When technologists and investors imagine where artificial intelligence is taking root in America, they picture the usual suspects: San Francisco, Seattle, New York, Boston. The places with the venture capital, the university research labs, the engineering talent pipelines.

Microsoft’s U.S. AI Diffusion Report, released Tuesday, suggests that picture is badly incomplete. Juan Lavista Ferres, Microsoft’s chief data scientist and the lab director behind the report, said within his own company, lawyers are building tools—people who are not software developers are translating their ideas into applications. Now that’s a big tech company where people are being actively encouraged to adopt AI tools, but he told Fortune he was surprised by his AI map: “A lot of normal people are adopting AI.”

The data backs him up—and the geography surprised even him.

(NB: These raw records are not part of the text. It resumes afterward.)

(** ** Canonical texts and digests *)

Lemma json_ok_norm v : json_ok (norm v) = json_ok v.
Proof.
  induction v as [| | | | |l IH|kvs IH] using json_nested_ind; try done; simpl.
  - induction IH as [|v l Hv _ IHl]; simpl; congruence.
  - change (λ kv : string * json, let '(_, v) := kv in json_ok v) with entry_ok.
    set (f := λ kv : string * json, let '(k, v) := kv in (k, norm v)).
    assert (∀ l, forallb entry_ok (sort_by key_le l) = forallb entry_ok l) as Hsort.
    { intros l. apply eq_true_iff_eq. rewrite !forallb_forall.
      setoid_rewrite <- list_elem_of_In. by setoid_rewrite sort_by_elem. }
    rewrite Hsort. clear Hsort.
    induction IH as [|[k v] l Hv _ IHl]; simpl in *; congruence.
Qed.

Lemma canonical_text_inj v w :
  json_ok v = true → json_ok w = true → canonical_text v = canonical_text w →
  norm v = norm w.
Proof.
  unfold canonical_text. intros Hv Hw E.
  apply (rend_determined render_renderer (norm v) ltac:(by rewrite json_ok_norm) (norm w) "" "");
    [by rewrite json_ok_norm|done|done|]. by rewrite !append_nil_r.
Qed.

(** Equal digests mean equal values, unless the two texts collide. *)
Lemma digest_json_inj v w :
  json_ok v = true → json_ok w = true →
  ¬ collide (canonical_text v) (canonical_text w) →
  sha256 (canonical_text v) = sha256 (canonical_text w) → norm v = norm w.
Proof.
  intros Hv Hw Hc E. apply canonical_text_inj; try done.
  destruct (decide (canonical_text v = canonical_text w)); [done|]. by destruct Hc.
Qed.

(** ** Reading normalised mappings *)

Lemma dict_lookup_In d k v :
  NoDup (map fst d) → (k, v) ∈ d → dict_lookup d k = Some v.
Proof.
  induction d as [|[k' w] d IH]; simpl; [by intros _ ?%elem_of_nil|].
  rewrite NoDup_cons, elem_of_cons. intros [Hk Hd] [H|H].
  - injection H as -> ->. by rewrite String.eqb_refl.
  - destruct (String.eqb_spec k k') as [->|_]; [|by apply IH].
    destruct Hk. apply list_elem_of_fmap. by exists (k', v).
Qed.

Lemma dict_lookup_elem d k v : dict_lookup d k = Some v → (k, v) ∈ d.
Proof.
  induction d as [|[k' w] d IH]; simpl; [done|].
  destruct (String.eqb_spec k k') as [->|_]; intros H; [simplify_eq; left|right; auto].
Qed.

Lemma norm_dict_keys d :
  map fst (map (λ kv : string * json, let '(k, v) := kv in (k, norm v)) d) = map fst d.
Proof. induction d as [|[] ? IH]; simpl; congruence. Qed.

(** Normalisation acts on a mapping's values. *)
Lemma dict_lookup_norm d k :
  NoDup (map fst d) →
  dict_lookup (sort_by key_le (map (λ kv, let '(k, v) := kv in (k, norm v)) d)) k
  = norm <$> dict_lookup d k.
Proof.
  set (f := λ kv : string * json, let '(k, v) := kv in (k, norm v)). intros Hd.
  assert (NoDup (map fst (sort_by key_le (map f d)))) as Hn.
  { rewrite sort_by_perm. unfold f. by rewrite norm_dict_keys. }
  destruct (dict_lookup d k) as [v|] eqn:E; simpl.
  - apply dict_lookup_In; [done|]. apply sort_by_elem, list_elem_of_fmap.
    exists (k, v). split; [done|]. by apply dict_lookup_elem.
  - destruct (dict_lookup (sort_by key_le (map f d)) k) as [w|] eqn:E'; [|done].
    apply dict_lookup_elem in E'.
    apply sort_by_elem, list_elem_of_fmap in E' as ([k' v] & H & Hin).
    unfold f in H. simplify_eq. by rewrite (dict_lookup_In _ _ _ Hd Hin) in E.
Qed.

(** Mappings equal up to the order of keys agree on every key. *)
Lemma norm_dict_lookup d d' k :
  NoDup (map fst d) → NoDup (map fst d') → norm (JDict d) = norm (JDict d') →
  norm <$> dict_lookup d k = norm <$> dict_lookup d' k.
Proof.
  intros Hd Hd' H. rewrite <- !dict_lookup_norm by done. simpl in H. by injection H as ->.
Qed.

Texas comes out ahead of California

The report—which tracks AI user share across all 50 states, the District of Columbia, and more than 3,100 counties—puts Texas fourth nationally at 35.4%, ahead of California at 34.1% and New York at 32.9%. The top of the leaderboard belongs to the District of Columbia (40.6%), Maryland (36.5%), and Utah (35.9%). Leaders cluster in the mid-Atlantic corridor, the Mountain West, and the Sun Belt; laggards sit in Appalachia, the Northern Great Plains, and rural New England, where West Virginia brings up the rear at 20.8%.